O presidente da Câmara dos Deputados, Arthur Lira e os seus 300 cúmplices querem, agora, aprovar uma emenda à Constituição para instituir o chamado “semipresidencialismo”. Consiste em manter a figura do presidente da República como um ente simbólico, ou cenográfico, e criar a função de primeiro-ministro, a ser escolhido pelo e para o Congresso, que definiria e governaria o ministério e o orçamento federal.

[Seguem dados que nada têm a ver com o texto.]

(* ===== verification/MigRam.v ===== *)
(** * A migration moves RAM exactly

    The two programs of [MigProg] run against each other while the guest
    and its devices keep writing: when both ends are done, the destination's
    RAM is the source's, byte for byte. The kernel's dirty log is the class
    [DirtyLog]: it never loses a write between two reads of the log. *)

From Stdlib Require Import String FunctionalExtensionality.
From S2P Require Import Prelude Mapping PhysMap PhysMapInv MigCodec MigPages MigProg MigSafe.

Module ram.
Import mapping codec pages prog.

#[local] Opaque PAGE.

(** ** What the kernel promises about dirty pages *)

(** [dl_track] is [VM_TRACK_DIRTY_PAGES]: read and clear the bits of a range
    of at most [DIRTY_CHUNK] bytes. A page is named by its first address. *)
Class DirtyLog (K : Type) : Type := {
  dl_dirty : K -> Z -> bool;
  dl_write : K -> Z -> K;
  dl_track : K -> Z -> Z -> result unit (list Z * K);
  dl_write_self : forall k p, dl_dirty (dl_write k p) p = true;
  dl_write_other : forall k p q, dl_dirty k q = true -> dl_dirty (dl_write k p) q = true;
  dl_track_ok : forall k gpa len,
    0 <= gpa -> gpa mod PAGE_SIZE = 0 -> len mod PAGE_SIZE = 0 -> 0 < len <= DIRTY_CHUNK ->
    exists bits k', dl_track k gpa len = Ok (bits, k') /\
      length bits = Z.to_nat (div_ceil (len / PAGE_SIZE) 8) /\
      forall q, q mod PAGE_SIZE = 0 -> dl_dirty k q = true ->
        if (gpa <=? q) && (q <? gpa + len)
        then bit_at bits (Z.to_nat ((q - gpa) / PAGE_SIZE)) = true
        else dl_dirty k' q = true
}.

Section ram.
Context {DevState HvState K : Type} {LOG : DirtyLog K}.
Context {RE : Ron MigrateError} {RG : Ron (list Z)} {ZSTD : Zstd}.
Context {RO : Ron ProtocolOffer} {RS : Ron ProtocolSelect} {RP : Ron MigrationPreamble}.
Context {RT : Ron TimeData} {RD : Ron (@DeviceState DevState HvState)}.

Abbreviation eff := (@eff DevState HvState).
Abbreviation prog := (@prog DevState HvState).

(** ** The two hosts *)

(** What the guest, its devices and the kernel do during the run: the bytes
    written before the [i]-th call of the source, and the answers of the
    calls that are not about RAM. *)
Record env : Type := mkEnv {
  e_writers : nat -> list (Z * Z);
  e_hyperv : option HvState;
  e_uninstall : list (Z * Z);
  e_install : list (Z * Z);
  e_time : TimeData;
  e_state : @DeviceState DevState HvState;
  e_devices : list (@DeviceStatePayload DevState)
}.

Record sworld : Type := mkSW {
  sw_mem : hostmem;
  sw_log : K;
  sw_time : nat;
  sw_status : MigrationStatus;
  sw_devs : bool;
  sw_vcpus : bool
}.

Record dworld : Type := mkDW { dw_mem : hostmem; dw_status : MigrationStatus }.

(** Whether anything still writes the source's memory. *)
Definition live (w : sworld) : bool := sw_devs w || sw_vcpus w.

Definition page_base (a : Z) : Z := a - a mod PAGE_SIZE.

O papel do presidente seria o de produzir cortinas de fumaça enquanto os donos do Congresso governassem como quisessem. Ou, nos momentos de crise, o presidente, cuja visibilidade política seria maior, é quem sofreria com a opinião pública enquanto os obscuros dirigentes do centrão continuariam governando. Arthur Lira destaca a “estabilidade” como sendo a principal virtude do aventado sistema. Na verdade, essa “jabuticaba” reuniria o que há de pior nos dois sistemas existentes.

Foto: Gazeta do Povo

Lira rebate as críticas ao semipresidencialismo alegando que a sua implantação não faria mais do que aperfeiçoar o que já existe. Ele lembra que o centrão compôs ou aderiu a todos os governos do período democrático, garantindo, na prática, a tal estabilidade política, que passaria a ser garantida de direito. Outro “aperfeiçoamento” seria o de atenuar o impacto sobre a administração de eventuais arroubos presidenciais.

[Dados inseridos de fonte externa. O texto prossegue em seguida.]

Definition admin_create_io_sq (prp1 cdw10 cdw11 : Z) : handler (Z * Z) :=
  let% st := get in
  let qid := Z.land cdw10 0xFFFF in
  let qsize := bits cdw10 16 0xFFFF + 1 in
  let cq_id := bits cdw11 16 0xFFFF in
  match io_queue_index qid with
  | None => answer (Z.lor SC_INVALID_QUEUE_ID SC_DNR)
  | Some idx =>
      if num_io_queues st <? qid then answer (Z.lor SC_INVALID_QUEUE_ID SC_DNR)
      else if (qsize <? 2) || (MAX_QUEUE_SIZE <? qsize) then answer (Z.lor SC_INVALID_QUEUE_SIZE SC_DNR)
      else if bool_decide (is_Some (sq_at st idx)) then answer (Z.lor SC_INVALID_QUEUE_ID SC_DNR)
      else
        match io_queue_index cq_id with
        | None => answer (Z.lor SC_CQ_INVALID SC_DNR)
        | Some cq_idx =>
            if negb (bool_decide (is_Some (cq_at st cq_idx))) then answer (Z.lor SC_CQ_INVALID SC_DNR)
            else if negb (queue_base_ok prp1 qsize SQE_SIZE) then answer (Z.lor SC_INVALID_FIELD SC_DNR)
            else
              let '(st', instance) := next_instance st in
              let% _u := modify (fun _ => set_io_sq idx (Some (mkSQ prp1 qsize 0 0 cq_id instance)) st') in
              answer SC_SUCCESS
        end
  end.

Definition admin_delete_io_sq (cdw10 : Z) : handler (Z * Z) :=
  let% st := get in
  match io_queue_index (Z.land cdw10 0xFFFF) with
  | None => answer (Z.lor SC_INVALID_QUEUE_ID SC_DNR)
  | Some idx =>
      if negb (bool_decide (is_Some (sq_at st idx))) then answer (Z.lor SC_INVALID_QUEUE_ID SC_DNR)
      else let% _u := modify (set_io_sq idx None) in answer SC_SUCCESS
  end.

(** Whether a submission queue still posts to completion queue [qid]. *)
Definition cq_in_use (st : NvmeState) (qid : Z) : bool :=
  existsb (fun q => match q with Some sq => sq_cq_id sq =? qid | None => false end) (io_sqs st).

Definition admin_delete_io_cq (cdw10 : Z) : handler (Z * Z) :=
  let% st := get in
  let qid := Z.land cdw10 0xFFFF in
  match io_queue_index qid with
  | None => answer (Z.lor SC_INVALID_QUEUE_ID SC_DNR)
  | Some idx =>
      if negb (bool_decide (is_Some (cq_at st idx))) then answer (Z.lor SC_INVALID_QUEUE_ID SC_DNR)
      else if cq_in_use st qid then answer (Z.lor SC_INVALID_QUEUE_ID SC_DNR)
      else let% _u := modify (set_io_cq idx None) in answer SC_SUCCESS
  end.

Definition admin_get_features (cdw10 : Z) : handler (Z * Z) :=
  let% st := get in
  let fid := Z.land cdw10 0xFF in
  if fid =? FEAT_NUM_QUEUES then
    let nq := Z.max 0 (num_io_queues st - 1) in
    ret (SC_SUCCESS, Z.lor nq (as_u 32 (Z.shiftl nq 16)))
  else if fid =? FEAT_VOLATILE_WC then ret (SC_SUCCESS, 1)
  else if inert_feature fid then answer SC_SUCCESS
  else answer (Z.lor SC_INVALID_FIELD SC_DNR).

Definition admin_set_features (cdw10 cdw11 : Z) : handler (Z * Z) :=
  let fid := Z.land cdw10 0xFF in
  if fid =? FEAT_NUM_QUEUES then
    let alloc_sq := Z.min (Z.land cdw11 0xFFFF + 1) (Z.of_nat MAX_IO_QUEUES) in
    let alloc_cq := Z.min (bits cdw11 16 0xFFFF + 1) (Z.of_nat MAX_IO_QUEUES) in
    let% _u := modify (with_num_io (Z.min alloc_sq alloc_cq)) in
    ret (SC_SUCCESS, Z.lor (Z.max 0 (alloc_sq - 1)) (as_u 32 (Z.shiftl (Z.max 0 (alloc_cq - 1)) 16)))
  else if fid =? FEAT_VOLATILE_WC then answer SC_SUCCESS
  else if inert_feature fid then answer SC_SUCCESS
  else answer (Z.lor SC_INVALID_FIELD SC_DNR).

(** Status, result, and whether the completion waits for the workers. *)
Definition process_admin_cmd (opcode nsid prp1 prp2 cdw10 cdw11 : Z) : handler (Z * Z * bool) :=
  let deletes := (opcode =? ADMIN_OPC_DELETE_IO_SQ) || (opcode =? ADMIN_OPC_DELETE_IO_CQ) in
  let% (status, cdw0) :=
    (if opcode =? ADMIN_OPC_IDENTIFY then admin_identify nsid prp1 prp2 cdw10
     else if opcode =? ADMIN_OPC_CREATE_IO_CQ then admin_create_io_cq prp1 cdw10 cdw11
     else if opcode =? ADMIN_OPC_CREATE_IO_SQ then admin_create_io_sq prp1 cdw10 cdw11
     else if opcode =? ADMIN_OPC_DELETE_IO_SQ then admin_delete_io_sq cdw10
     else if opcode =? ADMIN_OPC_DELETE_IO_CQ then admin_delete_io_cq cdw10
     else if opcode =? ADMIN_OPC_GET_FEATURES then admin_get_features cdw10
     else if opcode =? ADMIN_OPC_SET_FEATURES then admin_set_features cdw10 cdw11
     else if opcode =? ADMIN_OPC_ABORT then answer SC_SUCCESS
     else if opcode =? ADMIN_OPC_GET_LOG_PAGE then admin_get_log_page prp1 prp2 cdw10
     else answer (Z.lor SC_INVALID_OPCODE SC_DNR)) in
  ret (status, cdw0, deletes && (status =? SC_SUCCESS)).

(** One turn of the loop up to the completion: [None] ends the loop,
    [Some None] is an entry that could not be read, and otherwise what the
    completion will carry: head, cid, status, result and the fence. *)
Definition admin_fetch : handler (option (option (Z * Z * Z * Z * bool))) :=
  let% st := get in
  match admin_sq st with
  | None => ret None
  | Some sq =>
      if sq_head sq =? sq_tail sq then ret None
      else
        let% fetched :=
          (match checked_add 64 (sq_base sq) (sq_head sq * SQE_SIZE) with
           | Some gpa => lift (mem_read pm g gpa 64)
           | None => ret None
           end) in
        let% head := bump (sq_head sq) (sq_size sq) in
        let% _u := modify (set_admin_sq (Some (with_sq_head head sq))) in
        match fetched with
        | None => ret (Some None)
        | Some sqe =>
            let% (status, cdw0, fence) :=
              process_admin_cmd (field sqe 0 1) (field sqe 4 4) (field sqe 24 8) (field sqe 32 8)
                (field sqe 40 4) (field sqe 44 4) in
            ret (Some (Some (head, field sqe 2 2, status, cdw0, fence)))
        end
  end.

(** The rest of the turn, once the fence, if any, has answered. *)
Definition admin_complete (head cid status cdw0 : Z) (fenced : bool) : handler unit :=
  let% _f := modify (if fenced then fun st => st else fail_fence) in
  let% st := get in
  let% (cq, ok) := post_completion (admin_cq st) cdw0 ADMIN_QUEUE_ID head cid status in
  let% _u := modify (set_admin_cq cq) in
  if ok then ret tt else modify (fun st => with_csts (Z.lor (csts st) CSTS_CFS) st).

(** Every turn takes an entry; the queue holds fewer than [fuel]. *)
Fixpoint admin_loop (fuel : nat) : handler unit :=
  match fuel with
  | O => fun _ _ => None
  | S fuel =>
      let% turn := admin_fetch in
      match turn with
      | None => ret tt
      | Some None => admin_loop fuel
      | Some (Some (head, cid, status, cdw0, fence)) =>
          let% fenced := (if fence : bool then fence_workers else ret true) in
          let% _c := admin_complete head cid status cdw0 fenced in
          admin_loop fuel
      end
  end.

Definition ADMIN_TURNS : nat := 4097.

A PEC que Lira quer aprovar prevê o funcionamento do novo sistema só a partir de 2026. Mas ele mesmo já avisa que, se for de comum acordo com “os líderes”, isto poderia ser antecipado para 2022. “Líderes”, no caso, são aqueles que se opõem a uma eventual vitória de Lula, ou de qualquer outro candidato que ameace os seus espaços fisiológicos de poder.

Lira não considera a hipótese de submeter a um plebiscito a sua artimanha constitucional. Finge que esquece que o regime republicano e o sistema presidencialista foram definidos, diretamente, pelo voto popular. Só que um eventual auto-golpe parlamentar certamente poderá ser contestado nas ruas e no Supremo Tribunal Federal.

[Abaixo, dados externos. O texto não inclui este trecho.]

(* ===== verification/NvmeInv.v ===== *)
(** * The NVMe controller never panics

    The invariant of the controller of [Nvme] and the calculus that proves
    every handler keeps it: [wp m Q d] says that [m], started on [d] with
    any guest memory, returns and ends in [Q]. *)

From S2P Require Import Prelude Mapping PhysMap PhysMapInv GuestMem MigPages Bus PciBar PciDevice PciMsix NvmePrp Nvme.

Module nvme_inv.
Import mapping guestmem pages prp common nvme.

(** ** Weakest preconditions *)

Definition wp {A} (m : handler A) (Q : A -> dev -> Prop) (d : dev) : Prop :=
  forall w, exists a d' w', m d w = Some (a, d', w') /\ Q a d'.

Lemma wp_ret {A} (a : A) (Q : A -> dev -> Prop) d : Q a d -> wp (ret a) Q d.
Proof. intros HQ w. by exists a, d, w. Qed.

Lemma wp_bind {A B} (m : handler A) (k : A -> handler B) Q d :
  wp m (fun a => wp (k a) Q) d -> wp (bind m k) Q d.
Proof.
  intros Hm w. destruct (Hm w) as (a & d1 & w1 & He & Hk). destruct (Hk w1) as (b & d2 & w2 & He2 & HQ).
  exists b, d2, w2. unfold bind. by rewrite He.
Qed.

Lemma wp_mono {A} (m : handler A) (Q R : A -> dev -> Prop) d :
  wp m Q d -> (forall a d', Q a d' -> R a d') -> wp m R d.
Proof. intros Hm HQR w. destruct (Hm w) as (a & d1 & w1 & He & HQ). exists a, d1, w1. auto. Qed.

Lemma wp_get (Q : NvmeState -> dev -> Prop) d : Q (d_st d) d -> wp get Q d.
Proof. intros HQ w. by exists (d_st d), d, w. Qed.

Definition upd (f : NvmeState -> NvmeState) (d : dev) : dev := mkDev (f (d_st d)) (d_msix d) (d_sent d).

Lemma wp_modify f (Q : unit -> dev -> Prop) d : Q tt (upd f d) -> wp (modify f) Q d.
Proof. intros HQ w. by exists tt, (upd f d), w. Qed.

Lemma wp_get_msix (Q : msix.MsixInner -> dev -> Prop) d : Q (d_msix d) d -> wp get_msix Q d.
Proof. intros HQ w. by exists (d_msix d), d, w. Qed.

Lemma wp_put_msix t sent (Q : unit -> dev -> Prop) d :
  Q tt (mkDev (d_st d) t (d_sent d ++ sent)) -> wp (put_msix t sent) Q d.
Proof. intros HQ w. by eexists _, _, w. Qed.

Lemma wp_lift {A} (p : io A) (Q : option A -> dev -> Prop) d : (forall r, Q r d) -> wp (lift p) Q d.
Proof. intros HQ w. unfold lift. destruct (p w) as [r w'] eqn:Hp. by exists r, d, w'. Qed.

Para aprovar a PEC, o centrão aposta que a ventania eleitoral vai empurrar as velas da vontade popular para o porto seguro da “estabilidade”, que a vantagem de Lula nas pesquisas vai apavorar o “establishment” e que Bolsonaro contestaria a sua eventual derrota. Então, no auge da tensão, o centrão tiraria o coelho semipresidencial da cartola como se fosse a grande solução.

Não caia na conversa do Arthur Lira, seja você parlamentarista ou presidencialista. Ele age em causa própria, na surdina, para usurpar a sua e a nossa vontade!